The EMD can extract the true oscillation components embedded in the original signal without presuming oscillation frequency. However, for nonstationary signals with intermittent oscillations, a limitation of EMD can be caused by the “mode mixing” problem, i.e., a mode obtained from EMD could comprise of oscillations with different wavelengths (corresponding to different physiological functions) at various temporal locations or oscillations corresponding to a physiological function appear in different modes at different temporal locations (Huang et al. 1998a). In order to reliably extract the spontaneous oscillations in BP and BFV during baseline conditions, the improved MMPF method uses a noise-assisted EMD algorithm, namely the Ensemble Empirical Mode Decomposition (EEMD) (Wu and Huang 2005). The EEMD consists of an ensemble of the EMD decompositions of data with added white noise and treats the resultant means of the corresponding intrinsic mode functions from different decompositions as the final result.

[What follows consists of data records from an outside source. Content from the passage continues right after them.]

Definition Keys_Create (newID : string) (raw : res string) (caller : Identity) (name : string)
    (scopes : list string) : AM (KeyRecord * string) :=
  if bad_name name maxKeyNameLen then
    sfail (sentinelf ErrInvalidKeyRequest ("name must be 1-" +:+ Itoa maxKeyNameLen +:+ " characters"))
  else
    let scopes := match scopes with [] => NewKeyScopes | _ => scopes end in
    match check_scopes caller scopes with
    | Err e => sfail e
    | Ok _ =>
        match Generate PrefixLive raw with
        | Err e => sfail (wrapf "generate key: " e)
        | Ok generated =>
            let* record := swrap "create key: " (KeyRepo_Create
              {| k_ID := newID; k_TenantID := id_TenantID caller; k_Name := name;
                 k_Prefix := g_Prefix generated; k_Scopes := scopes; k_StoreText := false;
                 k_CreatedAt := zero_time; k_LastUsedAt := None; k_RevokedAt := None |}
              (g_Hash generated)) in
            sret (record, g_Secret generated)
        end
    end.

Definition Keys_List (tenantID : string) (includeRevoked : bool) : AM (list KeyRecord) :=
  swrap "list keys: " (KeyRepo_List tenantID includeRevoked).

(** No authentication cache is wired, so there is none to evict. *)
Definition Keys_Revoke (caller : Identity) (keyID : string) : AM () :=
  let* revoked := swrap "revoke key: " (KeyRepo_Revoke (id_TenantID caller) keyID) in
  if negb revoked then sfail (ESentinel ErrKeyNotFound) else sret ().

(** ** [tenants/service.go] and [tenantrepo.go] *)

Definition maxNameLen : Z := 200.

Definition PlanExists (planID : string) : AM bool :=
  try found := GetPlan planID in
  match found with
  | Ok _ => sret true
  | Err err => if errors_Is err PgxErrNoRows then sret false else sfail (wrapf "get plan: " err)
  end.

Definition CreateTenant (t : Tenant) : AM () := port (λ w,
  if negb (name_ok (t_Name t)) then (Err (ENew "new row violates check constraint"), w)
  else if bool_decide (aw_plans w !! t_PlanID t = None) then
    (Err (ENew "insert violates foreign key constraint"), w)
  else if bool_decide (aw_tenants w !! t_ID t ≠ None) then
    (Err (ENew "duplicate key value violates unique constraint"), w)
  else (Ok (), set_tenants (<[t_ID t := {| t_ID := t_ID t; t_Name := t_Name t;
                                           t_PlanID := t_PlanID t; t_Status := "active" |}]>
                              (aw_tenants w)) w)).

Shortly, for a time series x(t), the EEMD includes the following steps:

1. (i)

   Generate a new signal y(t) from the original time series x(t) by superposing to x(t) a white noise with amplitude equal to 10% of the standard deviation of x(t) (applying noise with larger amplitude requires more realizations of decompositions);

2. (ii)

   Perform the EMD on y(t) to obtain intrinsic mode functions;

3. (iii)

   Repeat steps (i)–(ii) m times with different white noise to obtain an ensemble of intrinsic mode functions (IMFs) \( \{ s^{1}_{k} (t),k = 1,2...,n\} ,\;\{ s^{2}_{k} (t),k = 1,2...,n\} , \ldots ,\{ s^{m}_{k} (t),k = 1,2...,n\} ; \)

4. (iv)

   Calculate the average of intrinsic mode functions \( {\left\{ {s_{k} (t),k = 1,2...,n} \right\}}, \) where

   $$ s^{{}}_{k} (t) = \frac{1} {m}{\sum\limits_{i = 1}^m {s^{i}_{k} (t)} }. $$

The last two steps are applied to reduce noise level and to ensure that the obtained IMFs reflect the true oscillations in the original time series x(t). In this study, we repeated decomposition m = 100 times so that the final noise level is approximately less than 1% (=amplitude of white noise/\( {\sqrt m } \)).

The EEMD approach overcomes the mode-mixing problem and ensures the decompositions to compass the range of possible solutions in the sifting process and to collate the signals of different scale in the proper IMF naturally.